Astronomers announced Monday the discovery of the most distant object ever found orbiting the sun: a shiny, red body of rock and ice about three-quarters the size of Pluto. The plantoid is so far out that it takes 10,000 years to circle the sun.

"There is absolutely nothing else like it known in the solar system," said Mike Brown. Brown is a planetary astronomer at the California Institute of Technology in Pasadena and leader of the research team.

Brown and his colleagues discovered the body on November 14, 2003, using the Samuel Oschin Telescope at Caltech's Palomar Observatory near San Diego. Within days of the planetoid's discovery, telescopes in Chile, Spain, Arizona, and Hawaii observed the object.
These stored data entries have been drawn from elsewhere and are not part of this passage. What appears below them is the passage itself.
(** Every answer may depend on the calls before it. *)
Record env := MkEnv {
  cluster_ : list event -> result Workers.outcome Cluster;
  state_claim_ : list event -> result Workers.outcome (list string);
  secret_ : string -> list event -> result Workers.outcome (gmap string string);
  update_ : Cluster -> list event -> Workers.outcome;
  apply_ : object -> list event -> Workers.outcome;
  set_ : list event -> result Workers.outcome SetState;
  deployment_ : string -> list event -> result Workers.outcome DeploymentState;
  jobs_ : list event -> option (exchange (list apiError * list job));
  accounting_ : list event -> option (exchange (list apiError * list string));
  pods_ : list event -> option (list Workers.Pod);
  nodes_ : list event -> option (exchange (list apiError * list Node));
  slices_ : list event -> option (list ResourceApi.ResourceSlice);
  workers_ : list event -> Workers.env;
  (** an entry that carries an error is [None] *)
  listing_ : list event -> list (option ObjectInfo);
  update_status_ : HeterogeneousClusterStatus -> list event -> Workers.outcome;
  now_ : list event -> Z }.

Abbreviation C := (eff env event cluster_error).

(** The outcome of a call as a Go error. *)
Definition must (o : Workers.outcome) : C unit := match o with Workers.Done => ret tt | _ => throw (Kube o) end.

(** [err := m(); if err != nil { ... }] *)
Definition attempt {A} (m : C A) : C (result cluster_error A) := fun e tr =>
  let '(r, tr') := m e tr in (Ok r, tr').

(** A part of [Workers], with its calls in the trace. *)
Definition workers {A} (m : eff Workers.env Workers.event Workers.worker_error A) : C A := fun e tr =>
  let '(r, new) := m (workers_ e tr) [] in
  (match r with Ok a => Ok a | Err x => Err (WorkersFailed x) end, tr ++ map EWorker new).

(** ** Validation *)

(** [profileNames] and [gresMappings]. *)
Fixpoint validate_profiles (pool : string) (profiles : list Api.WorkerProfile) (names : gset string)
    (mappings : gmap string string) : result spec_error (gmap string string) :=
  match profiles with
  | [] => Ok mappings
  | p :: profiles' =>
      reject_if bool_decide (Api.wp_Name p ∈ names) with DuplicateProfile pool (Api.wp_Name p) in
      let owner := pool +:+ "/" +:+ Api.wp_Name p in
      match mappings !! Api.Gres p with
      | Some first => Err (GresConflict (Api.Gres p) first owner)
      | None => validate_profiles pool profiles' ({[Api.wp_Name p]} ∪ names) (<[Api.Gres p := owner]> mappings)
      end
  end.

Fixpoint validate_pools (pools : list Api.WorkerPoolSpec) (mappings : gmap string string) : result spec_error unit :=
  match pools with
  | [] => Ok tt
  | pool :: pools' =>
      let! mappings := validate_profiles (Api.Name pool) (Api.Profiles pool) ∅ mappings in
      validate_pools pools' mappings
  end.

Definition validateSpec (spec : Api.HeterogeneousClusterSpec) : result spec_error unit :=
  validate_pools (Api.WorkerPools spec) ∅.

Definition validateStateClaim (c : Cluster) : C unit :=
  let claim := state_claim (resource c) in
  let* a := observe state_claim_ (EGetStateClaim claim) in
  match a with
  | Err Workers.NotFound => throw (ClaimMissing claim)
  | Err o => throw (ClaimUnreadable o)
  | Ok modes => if bool_decide ("ReadWriteMany"%string ∈ modes) then ret tt else throw (ClaimNotShared claim)
  end.

(** The key of the JWT secret; a missing entry is empty. *)
Definition jwt_key (c : Cluster) : C string :=
  let secret := Api.JWTKeySecretRef (Api.Authentication (Api.Spec (resource c))) in
  let* a := observe (fun e => secret_ e secret) (EGetSecret secret) in
  match a with
  | Err o => throw (JWTUnreadable secret o)
  | Ok data =>
      let value := default ""%string (data !! jwtKey) in
      if slen value <? 32 then throw (JWTTooShort secret) else ret value
  end.

(** ** Checkpoints *)

(** [a.After(b)] *)
Definition after (a b : option Z) : bool :=
  match a, b with Some x, Some y => y <? x | Some _, None => true | None, _ => false end.

Definition newestCheckpointTime (objects : list ObjectInfo) (clusterUID : string) : option Z :=
  foldl (fun newest o =>
    if (default "" (UserMetadata o !! "cluster-uid") =? clusterUID)%string && after (oi_LastModified o) newest
    then oi_LastModified o else newest) None objects.

(** The loop over the listing. *)
Fixpoint collect_markers (listing : list (option ObjectInfo)) (objects : list ObjectInfo) : result store_error (list ObjectInfo) :=
  match listing with
  | [] => Ok objects
  | None :: _ => Err ListingFailed
  | Some o :: listing' =>
      if has_suffix ".complete" (oi_Key o)
      then let objects := objects ++ [o] in
           reject_if 10000 <? Z.of_nat (length objects) with TooManyMarkers in
           collect_markers listing' objects
      else collect_markers listing' objects
  end.

Record URL := MkURL {
  Scheme : string; Host : string; Path : string; HasUser : bool; RawQuery : string; Fragment : string }.
Record StoreConfig := MkStoreConfig { Endpoint : string; Bucket : string; AccessKey : string; SecretKey : string }.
The object is officially known as 2003VB12, so designated for the date of its discovery. Brown and his colleagues are proposing to name it Sedna, in honor of the Inuit goddess who is said to have created all creatures of the sea.

"Sedna lives at the bottom of the Arctic Ocean, a very cold location, and we thought it appropriate for an object that's this cold and this far away to be named after an Inuit creation goddess," said Brown.

The researchers say temperatures on Sedna never warm above minus 400 degrees Fahrenheit (minus 240 degrees Celsius), making it the coldest known body in the solar system.

Sedna is usually much colder. Its highly elliptical orbit takes it as far as about 84 billion miles (130 billion kilometers) from the sun, which is 900 times Earth's distance from the sun. Currently Sedna is ten times closer to the sun than it would be at its farthest orbit. The body's orbit takes 10,500 years to complete.

The body is believed to be composed mostly of rock and ice and has an unusual shiny red color to it. Astronomers have also collected indirect evidence that it has a moon. Future observations with the Hubble Space Telescope should provide a definitive answer.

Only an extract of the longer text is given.